→ **PROBLEM DESCRIPTION**:
The expected reply is all of the data, returned exactly.

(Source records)
-=-=-

(** * Conversor PDF a Word: a shallow embedding of [app.py]

    The script is a Streamlit page.  Its own logic is the page-range parser
    [parse_page_range], the two conversion strategies [convert_digital] and
    [convert_ocr], the dependency check that enables or disables the OCR
    mode, and the dispatch on the selected mode.  Everything else is a call
    into a library.  What Streamlit displays and the calls to the three
    conversion tools (pdf2docx, pdf2image, pytesseract) are kept as events
    of a trace; what the tools return, or raise, is supplied by the
    environment.  python-docx builds the document in memory: it is modelled
    by the document it builds, and the environment says which texts it
    accepts and which it refuses by raising.

    Conventions of the embedding:
    - a Python [str] is a [string] whose characters are code points below
      256 (so an accented letter is one character); text with code points
      from 256 on lies outside the model;
    - a Python [int] is a [Z];
    - a Python [set] of integers is a [gset Z];
    - an exception is a value of [exn]; a computation that displays
      widgets, calls libraries and may raise is a value of [M]. *)

From Stdlib Require Import ZArith Lia Ascii String DecimalString DecimalPos.
From stdpp Require Import base decidable option list list_numbers sorting gmap strings.

Local Open Scope Z_scope.
Set Warnings "-clear-no-such-hyp".

(** ** Python strings *)

Module PyStr.

Definition code (c : ascii) : Z := Z.of_nat (nat_of_ascii c).

(** [c in s] for a one-character [c]. *)
Fixpoint contains_char (c : ascii) (s : string) : bool :=
  match s with
  | EmptyString => false
  | String d s' => if Ascii.eqb d c then true else contains_char c s'
  end.

(** [s.split(sep)] for a one-character separator: never an empty list,
    [n] separators give [n + 1] pieces, empty pieces are kept. *)
Fixpoint split (sep : ascii) (s : string) : list string :=
  match s with
  | EmptyString => [EmptyString]
  | String c s' =>
      let rest := split sep s' in
      if Ascii.eqb c sep then EmptyString :: rest
      else match rest with
           | [] => [String c EmptyString]
           | piece :: pieces => String c piece :: pieces
           end
  end.

Fixpoint starts_with (p s : string) : bool :=
  match p, s with
  | EmptyString, _ => true
  | String _ _, EmptyString => false
  | String a p', String b s' => Ascii.eqb a b && starts_with p' s'
  end.

(** [needle in hay]. *)
Fixpoint contains (needle hay : string) : bool :=
  starts_with needle hay ||
  match hay with
  | EmptyString => false
  | String _ hay' => contains needle hay'
  end.

(** [sep.join(pieces)]. *)
Fixpoint join (sep : string) (pieces : list string) : string :=
  match pieces with
  | [] => EmptyString
  | [p] => p
  | p :: ps => p +:+ sep +:+ join sep ps
  end.

(** [str(n)] for an integer. *)
Definition of_Z (n : Z) : string := NilZero.string_of_int (Z.to_int n).

(** [str(l)] for a list of integers, as an f-string prints it. *)
Definition of_list (l : list Z) : string :=
  "[" +:+ join ", " (of_Z <$> l) +:+ "]".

-=-=-

→ **RESULT**:
(** * Conversor PDF a Word: a shallow embedding of [app.py]

    The script is a Streamlit page.  Its own logic is the page-range parser
    [parse_page_range], the two conversion strategies [convert_digital] and
    [convert_ocr], the dependency check that enables or disables the OCR
    mode, and the dispatch on the selected mode.  Everything else is a call
    into a library.  What Streamlit displays and the calls to the three
    conversion tools (pdf2docx, pdf2image, pytesseract) are kept as events
    of a trace; what the tools return, or raise, is supplied by the
    environment.  python-docx builds the document in memory: it is modelled
    by the document it builds, and the environment says which texts it
    accepts and which it refuses by raising.

    Conventions of the embedding:
    - a Python [str] is a [string] whose characters are code points below
      256 (so an accented letter is one character); text with code points
      from 256 on lies outside the model;
    - a Python [int] is a [Z];
    - a Python [set] of integers is a [gset Z];
    - an exception is a value of [exn]; a computation that displays
      widgets, calls libraries and may raise is a value of [M]. *)

From Stdlib Require Import ZArith Lia Ascii String DecimalString DecimalPos.
From stdpp Require Import base decidable option list list_numbers sorting gmap strings.

Local Open Scope Z_scope.
Set Warnings "-clear-no-such-hyp".

(** ** Python strings *)

Module PyStr.

Definition code (c : ascii) : Z := Z.of_nat (nat_of_ascii c).

(** [c in s] for a one-character [c]. *)
Fixpoint contains_char (c : ascii) (s : string) : bool :=
  match s with
  | EmptyString => false
  | String d s' => if Ascii.eqb d c then true else contains_char c s'
  end.

(** [s.split(sep)] for a one-character separator: never an empty list,
    [n] separators give [n + 1] pieces, empty pieces are kept. *)
Fixpoint split (sep : ascii) (s : string) : list string :=
  match s with
  | EmptyString => [EmptyString]
  | String c s' =>
      let rest := split sep s' in
      if Ascii.eqb c sep then EmptyString :: rest
      else match rest with
           | [] => [String c EmptyString]
           | piece :: pieces => String c piece :: pieces
           end
  end.

Fixpoint starts_with (p s : string) : bool :=
  match p, s with
  | EmptyString, _ => true
  | String _ _, EmptyString => false
  | String a p', String b s' => Ascii.eqb a b && starts_with p' s'
  end.

(** [needle in hay]. *)
Fixpoint contains (needle hay : string) : bool :=
  starts_with needle hay ||
  match hay with
  | EmptyString => false
  | String _ hay' => contains needle hay'
  end.

(** [sep.join(pieces)]. *)
Fixpoint join (sep : string) (pieces : list string) : string :=
  match pieces with
  | [] => EmptyString
  | [p] => p
  | p :: ps => p +:+ sep +:+ join sep ps
  end.

(** [str(n)] for an integer. *)
Definition of_Z (n : Z) : string := NilZero.string_of_int (Z.to_int n).

(** [str(l)] for a list of integers, as an f-string prints it. *)
Definition of_list (l : list Z) : string :=
  "[" +:+ join ", " (of_Z <$> l) +:+ "]".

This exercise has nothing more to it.